“What’s an ADD Adult Supposed to Do Without a Home?”
The threat of an eviction throws my unstable life into further chaos. Can I cope?
As if the yo-yoing of the job and the string of insane relationships weren’t enough, then came ApartmentGate (which spells crisis): The end of living in the penthouse.
It began when my landlady, who’d moved down South, dropped in unexpectedly for a seemingly friendly visit. Over wine and sangria, I pointed out that it had been almost a year since a mutual friend introduced us. In me, she’d found a quiet and professional working woman who would pay her rent to live in her newly vacated New York City penthouse apartment (under the table since she wasn’t legally allowed to have tenants but still needed to make some money to cover the cost of maintaining the apartment). Through her, I’d found a penthouse apartment well below market rate. The situation seemed like a win-win for all.
It also had been almost a year since I made the decision to go to the ex-Boyfriend’s friends’ wedding as his last-minute date. After several dates he’d asked me over dinner whether I would accompany him, becoming teary-eyed as he said that it would mean a lot to him. “Especially since I want us both to look back and share this memory,” he’d said. Even though my intuition told me something was off, I decided to take the plunge: He was charming. So I thought, What’s the worst that can happen?
“Ah, I remember that night,” the landlady said. “I remember that you were antsy about going to that wedding. Sometimes we should trust our gut, don’t you think?”
Nodding, I told her how I regretted having shared my attention deficit hyperactivity disorder (ADHD) diagnosis with the ex-Boyfriend and the ex before him (the Fridge), since both chose to blame our relationship problems on my ADD/ADHD and my family history — before walking out, giving up on us.
“I sometimes dream of revenge,” I confessed to her. “But mostly, these days I realize that if I were in a healthier place, I would have seen the red flags and not allowed this to happen.”

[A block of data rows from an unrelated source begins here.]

(* ===== verification/VmmapChange.v ===== *)
(** * Properties of address spaces: operations that change a map

    Insertion, removal, mapping and cloning, against the promises of the memory
    system ([MmLaws]) and of the slab allocator. *)
From stdpp Require Import sorting.
From S2P Require Import Prelude Headers Vmmap VmmapProps.
Local Open Scope kernel_scope.

Section change.
Context `{HP : PageH, HM : MmanH} {S : Type} `{HO : MmOps S, HL : !MmLaws S, HQ : !MmPutLaws S, HS : SlabOps S}.
Implicit Types (map vma : positive) (s : vm S) (pl : list (positive * vmarea)).

(** ** Insertion *)

(** An area once it is in a map. *)
Definition placed map a : vmarea := set_vma_plink LIn (set_vma_vmmap (Some map) a).

(** [vmmap_insert] puts the area before the first one that starts at or after its
    end. *)
Lemma insert_before_eq e new pl1 pl2 :
  Forall (λ pa, vma_start pa.2 < e) pl1 →
  match head pl2 with Some pa => e <= vma_start pa.2 | None => True end →
  insert_before e new (pl1 ++ pl2) = pl1.*1 ++ new :: pl2.*1.
Proof.
  intros H1 H2. induction H1 as [|[p a] pl1 Hp _ IH]; simpl in *.
  - destruct pl2 as [|[p a] pl2]; simpl in *; [done|].
    by rewrite Z.geb_leb, (proj2 (Z.leb_le _ _)).
  - rewrite Z.geb_leb, (proj2 (Z.leb_gt _ _)) by lia. by rewrite IH.
Qed.

Lemma vmmap_insert_eq s map pr pl1 pl2 new n :
  in_map s map pr (pl1 ++ pl2) →
  vmareas s !! new = Some n → vma_vmmap n = None →
  vma_start n < vma_end n → USER_PN_LOW <= vma_start n → vma_end n <= USER_PN_HIGH →
  Forall (λ pa, vma_start pa.2 < vma_end n) pl1 →
  match head pl2 with Some pa => vma_end n <= vma_start pa.2 | None => True end →
  vmmap_insert map new s
    = Ret tt (set_area new (placed map n) (set_list map (pl1.*1 ++ new :: pl2.*1) pr s)).
Proof.
  intros Hin Hn Hnv Hse Hl Hh H1 H2. unfold vmmap_insert.
  rewrite (bind_Ret _ _ _ _ _ (vmm_areas_eq _ _ _ _ Hin)).
  rewrite (bind_Ret _ _ _ _ _ (vma_get_eq _ _ _ Hn)).
  rewrite (bind_Ret _ _ s tt s) by (apply kassert_true; by rewrite bool_decide_eq_true_2).
  rewrite (bind_Ret _ _ s tt s) by (apply kassert_true; by rewrite Z.ltb_lt).
  rewrite (bind_Ret _ _ s tt s).
  2: { apply kassert_true. by rewrite andb_true_iff, Z.leb_le, Z.geb_le. }
  rewrite (bind_Ret _ _ _ _ _ (vma_upd_eq _ _ _ _ Hn)).
  erewrite bind_Ret by (apply map_upd_eq; apply Hin).
  simpl. rewrite insert_before_eq by done.
  rewrite (vma_upd_eq _ _ (set_vma_vmmap (Some map) n)) by apply set_area_lookup.
  unfold set_area, set_list. simpl. by rewrite insert_insert_eq.
Qed.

“It took me a long time to come to peace with the fact that I might be single for the rest of my life, but I decided I would dedicate my life to doing good work and making good friends — and then along came my husband,” the landlady replied, happy and at peace with herself at last at the age of 50. “I think you put up with too much with these men. You’re right: Healthy people don’t date men like that. First, you need to be happy with yourself.”
At the end of drinks, she delivered news more unsettling than these now (slowly) fading memories: Our cover for the penthouse was busted. The building’s superintendent, having installed a new air conditioner in the apartment unit while I was at home a few weeks earlier, was onto us. And through him, the super-rigid co-op board — who up till now had denied my landlady the right to rent out her apartment legally — had proof that the person living in the penthouse apartment (me, a mid-30s professional) was not the owner (her, a middle-aged Jewish woman). And the doormen had long ago figured out that I am not a real member of the family. The apartment, which I had grown to love and had taken advantage of, might no longer be a place I could call home, she told me.
For a brief period of time I was truly happy. I had everything I dreamed I’d have — a penthouse apartment, a dashing Prince Charming boyfriend, a somewhat stable job, and the promise of a glowing future. Now, one by one these shooting-star fantasies had crashed to the ground — reality’s gravity pulling hard. Shocked and unsure of what to say, I held my breath as one last shooting star passed before my eyes: There was a slight chance that the landlady could salvage her reputation as an owner by submitting official paperwork, which if it went through, would mean that I could legally rent the place for another year.
“We’ll submit the paperwork and see what happens,” the landlady said.
I shrugged. “Yeah, that’s fine with me.”
My own stages of grief flashed fast. First, furious at the thought of my future hinging upon the decision of a bunch of snooty rich people! Then overwhelmed: The uncertainty, instability, and loss of control facing me in this new future made me want to burst into tears. As if everything else weren’t enough. I’m going to have to start over, I thought. Then, resigned. Maybe I’m destined for a lifetime of short acts and adventures, and if that’s the case, then so be it. I’ll keep taking the Adderall and going to a shrink just to say I am trying.